Resistance of Transmitted Founder HIV-1 to IFITM-Mediated Restriction

Interferon-induced transmembrane proteins (IFITMs) restrict the entry of diverse enveloped viruses through incompletely understood mechanisms. While IFITMs are reported to inhibit HIV-1, their in vivo relevance is unclear. We show that IFITM sensitivity of HIV-1 strains is determined by the co-receptor usage of the viral envelope glycoproteins as well as IFITM subcellular localization within the target cell. Importantly, we find that transmitted founder HIV-1, which establishes de novo infections, is uniquely resistant to the antiviral activity of IFITMs. However, viral sensitivity to IFITMs, particularly IFITM2 and IFITM3, increases over the first 6 months of infection, primarily as a result of neutralizing antibody escape mutations. Additionally, the ability to evade IFITM restriction contributes to the different interferon sensitivities of transmitted founder and chronic viruses.
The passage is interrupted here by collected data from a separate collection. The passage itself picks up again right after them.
(* ===== verification/NtpControlFacts.v ===== *)
(** * Round trips of the NTP control messages *)

From S2P Require Export NtpControl RealtimeWire.
Local Open Scope N_scope.

Section facts.
Context `{NanaWireLaws}.

(** ** Integers, strings and enumerations *)

#[export] Instance n8_codec : Codec wn_u8 rn_u8 (fun x => x <= u8_max).
Proof. by apply uint_codec_le. Qed.
#[export] Instance n16_codec : Codec wn_u16 rn_u16 (fun x => x <= u16_max).
Proof. by apply uint_codec_le. Qed.
#[export] Instance n32_codec : Codec wn_u32 rn_u32 (fun x => x <= u32_max).
Proof. by apply uint_codec_le. Qed.
#[export] Instance n64_codec : Codec wn_u64 rn_u64 (fun x => x <= u64_max).
Proof. by apply uint_codec_le. Qed.
#[export] Instance narray_codec n : Codec w_array (rn_array n) (fun _ => True).
Proof. apply array_codec. Qed.
#[local] Typeclasses Opaque wn_u8 wn_u16 wn_u32 wn_u64 rn_u8 rn_u16 rn_u32 rn_u64 rn_array.

#[export] Instance sized_bytes_codec : Codec wn_sized_bytes rn_sized_bytes (fun _ => True).
Proof.
  split.
  - intros v bs rest He _. unfold wn_sized_bytes, wn_bytes, rn_sized_bytes in *.
    destruct (N.ltb_spec u32_max (len v)); [done|]. inv_codec. read_back. apply r_take_app.
  - intros l v rest Hr. unfold rn_sized_bytes in Hr. inv_codec.
    apply r_take_ok in Hr as [-> Hn]. write_back. unfold wn_sized_bytes, wn_bytes. rewrite Hn.
    tests. by written.
Qed.
#[export] Instance nstring_codec : Codec wn_string rn_string (fun s => utf8_valid s = true).
Proof.
  split.
  - intros v bs rest He Hv. unfold wn_string, wn_bytes, rn_string in *.
    destruct (N.ltb_spec MAX_REASON_BYTES (len v)); [done|]. destruct (N.ltb_spec u16_max (len v)); [done|].
    inv_codec. read_back. tests. cbn [reader_reject].
    erewrite reader_bind_eq by apply r_take_app. by rewrite Hv.
  - intros l v rest Hr. unfold rn_string in Hr. inv_codec. guards.
    apply r_take_ok in Hr1 as [-> Hn]. write_back. unfold wn_string, wn_bytes. rewrite Hn. tests.
    unfold MAX_REASON_BYTES in *. tests. written. by destruct (utf8_valid _).
Qed.

#[export] Instance profile_codec : Codec wn_profile rn_profile (fun _ => True).
Proof.
  destruct profile_codes as (E0 & E1 & E2 & E3). split.
  - intros p bs rest He _. unfold wn_profile, rn_profile in *.
    destruct (profile_cases p) as [->|[->|[->| ->]]]; rewrite ?E0, ?E1, ?E2, ?E3 in He; by read_back.
  - intros l p rest Hr. unfold wn_profile, rn_profile in *. inv_codec. write_back.
    destruct a as [|[[a|a|]|[a|a|]|]]; inv_codec; exists bs; by rewrite ?E0, ?E1, ?E2, ?E3.
Qed.
#[export] Instance value_encoding_codec :
  Codec wn_value_encoding rn_value_encoding (fun _ => True).
Proof.
  split.
  - intros v bs rest He _. unfold wn_value_encoding, rn_value_encoding in *. rewrite (value_encoding_cases v) in *.
    rewrite value_encoding_codes in He. by read_back.
  - intros l v rest Hr. unfold wn_value_encoding, rn_value_encoding in *. inv_codec. write_back.
    destruct a as [|[a|a|]]; inv_codec. exists bs. by rewrite value_encoding_codes.
Qed.
#[export] Instance quality_encoding_codec :
  Codec wn_quality_encoding rn_quality_encoding (fun _ => True).
Proof.
  destruct quality_encoding_codes as [E0 E1]. split.
  - intros q bs rest He _. unfold wn_quality_encoding, rn_quality_encoding in *.
    destruct (quality_encoding_cases q) as [->| ->]; rewrite ?E0, ?E1 in He; by read_back.
  - intros l q rest Hr. unfold wn_quality_encoding, rn_quality_encoding in *. inv_codec. write_back.
    destruct a as [|[a|a|]]; inv_codec; exists bs; by rewrite ?E0, ?E1.
Qed.
#[export] Instance command_codec : Codec wn_command rn_command (fun _ => True).
Proof.
  split.
  - intros c bs rest He _. unfold wn_command, rn_command in *. destruct c; cbn [command_as_u8] in He; by read_back.
  - intros l c rest Hr. unfold wn_command, rn_command in *. inv_codec. write_back.
    destruct a as [|[[a|a|]|[a|[]|]|]]; inv_codec; by exists bs.
Qed.

(** ** Composites *)

#[export] Instance signals_codec n : Codec wn_signals (rn_signals n) (fun l => length l = n).
Proof.
  split.
  - intros l. revert n. induction l as [|s l IH]; intros n bs rest He Hn; cbn in *.
    + subst n. by injection He as <-.
    + destruct n as [|n]; [done|]. inv_codec. pose proof (signal_get_bound s). cbn. read_back.
      erewrite reader_bind_lift by by rewrite signal_get_new.
      by erewrite reader_bind_eq by (apply IH; [done|lia]).
  - induction n as [|n IH]; intros l v rest Hr; cbn in Hr; inv_codec.
    + by exists [].
    + inv_ok. apply IH in Hr2 as (bs & E & -> & <-). write_back.
      match goal with Hs : signal_new _ = Some _ |- _ => apply signal_new_get in Hs as <- end.
      change (wn_signals (a0 :: a1)) with (wn_u16 (signal_get a0) >+> wn_signals a1). written. done.
Qed.

#[local] Arguments wn_signals _ : simpl never.
#[local] Typeclasses Opaque wn_profile wn_value_encoding wn_quality_encoding wn_command wn_signals.

Definition topology_wf (t : GeometryTopology) : Prop :=
  schema_revision t <= u32_max /\ landmark_count t <= u32_max.
#[export] Instance topology_codec : Codec wn_topology rn_topology topology_wf.
Proof.
  split.
  - intros [r h c] bs rest He [??]. unfold wn_topology, rn_topology in *. cbn in *. inv_codec. by read_back.
  - intros l t rest Hr. unfold rn_topology in Hr. inv_codec. write_back. unfold wn_topology. cbn. written. done.
Qed.

(** A layout that can be proposed; its revisions are not sent. *)
Definition layout_wf (revisions : ContractRevisions) (l : LayoutProposal) : Prop :=
  lp_revisions l = revisions /\ lp_base_layout_version l <= u16_max /\ lp_target_fps l <= u16_max
  /\ len (lp_extra_signals l) <= MAX_LAYOUT_SIGNALS.
#[export] Instance layout_codec revisions : Codec wn_layout (rn_layout revisions) (layout_wf revisions).
Proof.
  split.
  - intros [r p b s v q f] bs rest He (Hrev & Hb & Hf & Hs). unfold wn_layout, rn_layout in *. cbn in *.
    subst revisions.
    destruct (N.ltb_spec u16_max (len s)); inv_codec. read_back.
    destruct (N.ltb_spec MAX_LAYOUT_SIGNALS (len s)); [lia|]. cbn [reader_reject].
    by erewrite reader_bind_eq by (eapply codec_read; [done|apply _|cbn; lia]).
  - intros l v rest Hr. unfold rn_layout in Hr. inv_codec. write_back. guards.
    unfold wn_layout. cbn. cbv beta in *. rename select (length _ = _) into Hlen.
    rewrite Hlen, N2Nat.id. tests. written. split_and!; try done. cbn. lia.
Qed.
#[local] Typeclasses Opaque wn_topology wn_layout.

Definition accept_wf (a : LayoutAccept) : Prop :=
  la_layout_id a <= u32_max /\ la_parameter_count a <= u16_max /\ la_expected_payload_len a <= u32_max.
#[export] Instance accept_codec : Codec wn_accept rn_accept accept_wf.
Proof.
  split.
  - intros [i h c e] bs rest He (?&?&?). unfold wn_accept, rn_accept in *. cbn in *. inv_codec. by read_back.
  - intros l t rest Hr. unfold rn_accept in Hr. inv_codec. write_back. unfold wn_accept. cbn. by written.
Qed.
Definition confirm_wf (c : LayoutConfirm) : Prop := lc_layout_id c <= u32_max.
#[export] Instance confirm_codec : Codec wn_confirm rn_confirm confirm_wf.
Proof.
  split.
  - intros [i h] bs rest He ?. unfold confirm_wf, wn_confirm, rn_confirm in *. cbn in *. inv_codec. by read_back.
  - intros l t rest Hr. unfold rn_confirm in Hr. inv_codec. write_back. unfold wn_confirm. cbn. by written.
Qed.
Definition report_wf (r : ReceiverReport) : Prop :=
  rr_received r <= u64_max /\ rr_dropped r <= u64_max /\ rr_stale r <= u64_max /\ rr_jitter_ns r <= u64_max
  /\ rr_result_age_ns r <= u64_max /\ rr_clock_uncertainty_ns r <= u64_max.
#[export] Instance report_codec : Codec wn_report rn_report report_wf.
Proof.
  split.
  - intros [] bs rest He (?&?&?&?&?&?). unfold wn_report, rn_report in *. cbn in *. inv_codec. by read_back.
  - intros l t rest Hr. unfold rn_report in Hr. inv_codec. write_back. unfold wn_report. cbn. by written.
Qed.
Definition hello_wf (h : ProtocolHello) : Prop := minimum_version h <= u16_max /\ maximum_version h <= u16_max.
#[export] Instance hello_codec : Codec wn_hello rn_hello hello_wf.
Proof.
  split.
  - intros [lo hi [id]] bs rest He [??]. unfold wn_hello, rn_hello in *. cbn in *. inv_codec. by read_back.
  - intros l t rest Hr. unfold rn_hello in Hr. inv_codec. write_back. unfold wn_hello. cbn. by written.
Qed.

Definition proposal_wf (p : SessionProposal) : Prop :=
  sp_generation p <= u32_max /\ sp_layout_id p <= u32_max
  /\ layout_wf (descriptor_revisions (sp_descriptor p)) (sp_layout p) /\ topology_wf (sp_topology p).
#[export] Instance proposal_codec : Codec wn_proposal rn_proposal proposal_wf.
Proof.
  split.
  - intros [d s g i l t] bs rest He (?&?&?&?). unfold wn_proposal, rn_proposal in *. cbn in *.
    destruct (descriptor_encode d) as [db|] eqn:Hd; cbn in He; [|inv_codec].
    inv_codec. apply descriptor_codec in Hd. read_back.
    erewrite reader_bind_lift by done. by read_back.
  - intros l p rest Hr. unfold rn_proposal in Hr. inv_codec.
    rename select (descriptor_decode _ = _) into Hd. apply descriptor_codec in Hd.
    write_back. unfold wn_proposal. cbn. rewrite Hd. cbn. by written.
Qed.
#[local] Typeclasses Opaque wn_accept wn_confirm wn_report wn_hello wn_proposal.

(** ** Messages *)

(** The fields a message carries fit their widths; a reason is a string. *)
Definition message_wf (m : NtpControlMessage) : Prop :=
  match m with
  | MHello h => hello_wf h
  | MSessionProposal p => proposal_wf p
  | MLayoutAccepted a => accept_wf a
  | MLayoutConfirmed c => confirm_wf c
  | MSessionReady _ g l => g <= u32_max /\ l <= u32_max
  | MCommand _ | MGeometryRequest => True
  | MReceiverReport r => report_wf r
  | MPing s => s <= u64_max
  | MPong s p => s <= u64_max /\ p <= u64_max
  | MError c reason | MClose c reason => c <= u16_max /\ utf8_valid reason = true
  end.

Lemma ntp_payload_read m bs rest :
  ntp_payload m = Ok bs -> message_wf m -> rn_message (ntp_kind m) (bs ++ rest) = Ok (m, rest).
Proof.
  intros He Hm. destruct m; cbn in *; inv_codec; destruct_and?; unfold rn_message; cbv iota; read_back; done.
Qed.

Lemma ntp_payload_written kind l m rest :
  rn_message kind l = Ok (m, rest) ->
  exists bs, ntp_payload m = Ok bs /\ l = bs ++ rest /\ message_wf m /\ kind = ntp_kind m.
Proof.
  intros Hr. unfold rn_message in Hr.
  repeat (destruct kind as [|kind]; [try (inv_codec; fail)|]); try (inv_codec; fail).
  all: repeat match type of Hr with context [match ?p with xI _ => _ | xO _ => _ | xH => _ end] =>
    destruct p end; inv_codec; write_back; cbn [ntp_payload ntp_kind message_wf].
  all: by written.
Qed.

Lemma ntp_kind_bound m : ntp_kind m < 256.
Proof. by destruct m. Qed.

(** ** The frame *)

Lemma framed_read kind payload :
  kind < 256 -> len payload + NTP_HEADER_LEN <= MAX_CONTROL_BYTES ->
  reader_framed (writer_frame kind payload) = Ok (kind, payload).
Proof.
  intros Hk Hlen. unfold NTP_HEADER_LEN, MAX_CONTROL_BYTES in *. set (bytes := writer_frame _ _).
  assert (len bytes = 10 + len payload) as Hb.
  { unfold bytes, writer_frame. rewrite !length_app, !be_bytes_length. cbn. lia. }
  assert (from_be_bytes (field 5 6 bytes) = kind) as Hf by exact (from_be_bytes_small 1 kind Hk).
  assert (from_be_bytes (field 6 10 bytes) = len payload) as Hn.
  { apply (from_be_bytes_small 4). cbn. lia. }
  assert (drop 10 bytes = payload) as Hd by reflexivity.
  unfold reader_framed. rewrite Hf, Hn, Hd, Hb.
  rewrite bool_decide_eq_true_2 by reflexivity.
  change (from_be_bytes (field 4 5 bytes)) with 1. unfold NTP_HEADER_LEN, MAX_CONTROL_BYTES.
  replace (10 + len payload - 10) with (len payload) by lia. by tests.
Qed.

Lemma framed_written bytes kind payload :
  reader_framed bytes = Ok (kind, payload) ->
  bytes = writer_frame kind payload /\ len bytes = 10 + len payload /\ len bytes <= MAX_CONTROL_BYTES.
Proof.
  unfold reader_framed, writer_frame. intros H1. inv_ok. guards. rename H1 into Hm, H2 into Hv, H3 into Hn.
  unfold NTP_HEADER_LEN, MAX_CONTROL_BYTES in *.
  split; [|rewrite length_drop; split; [lia|done]].
  rewrite <- Hv, <- Hm. rewrite length_drop, Nat2N.inj_sub. change (N.of_nat 10) with 10. rewrite <- Hn.
  rewrite !be_bytes_from by (rewrite field_length; lia).
  rewrite <- !wire_field_split by lia. by rewrite drop_0.
Qed.

(** C20: the decoder of control messages accepts exactly the encoder's output
    for the messages whose fields fit, within the limit of 64 KiB: what is
    encoded is decoded to the same message, and no other bytes are read. *)
Theorem ntp_control_codec m wire :
  ntp_decode wire = Ok m <->
  ntp_encode m = Ok wire /\ message_wf m /\ len wire <= MAX_CONTROL_BYTES.
Proof.
  unfold ntp_decode, ntp_encode, writer_finish. split.
  - destruct (reader_framed wire) as [[kind payload]|] eqn:Hf; cbn; [|done].
    destruct (rn_message kind payload) as [[m' rest]|] eqn:Hr; cbn; [|done].
    case_bool_decide; [|done]. intros [= ->]. subst rest.
    apply framed_written in Hf as (-> & Hlen & Hmax). apply ntp_payload_written in Hr as (bs & Hp & -> & Hm & ->).
    rewrite app_nil_r in *. rewrite Hp. cbn. unfold MAX_CONTROL_BYTES in *. by tests.
  - intros (He & Hm & Hlen). destruct (ntp_payload m) as [payload|] eqn:Hp; cbn [mbind result_bind] in He; [|done].
    inv_ok. rewrite framed_read; [|apply ntp_kind_bound|].
    + cbn. rewrite <- (app_nil_r payload). by erewrite ntp_payload_read.
    + revert Hlen. unfold writer_frame. rewrite !length_app, !be_bytes_length. unfold NTP_HEADER_LEN. cbn. lia.
Qed.
End facts.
Together, these data indicate that IFITMs constitute an important barrier to HIV-1 transmission and that escape from adaptive immune responses exposes the virus to antiviral restriction. [Display omitted] •IFITM restriction of HIV-1 depends on virus co-receptor use and IFITM localization•Transmitted founder viruses are resistant to IFITM restriction•Escape from early neutralizing antibodies confers IFITM sensitivity•IFITM restriction contributes to the increased IFN sensitivity of chronic viruses IFITMs are interferon-induced proteins with broad antiviral activity. Foster et al. demonstrate that HIV-1 sensitivity to IFITMs depends on the viral entry route into target cells. Strikingly, transmitted HIV-1 strains are IFITM resistant, but viral envelope mutations that escape neutralizing antibody responses after infection lead to IFITM and interferon sensitivity.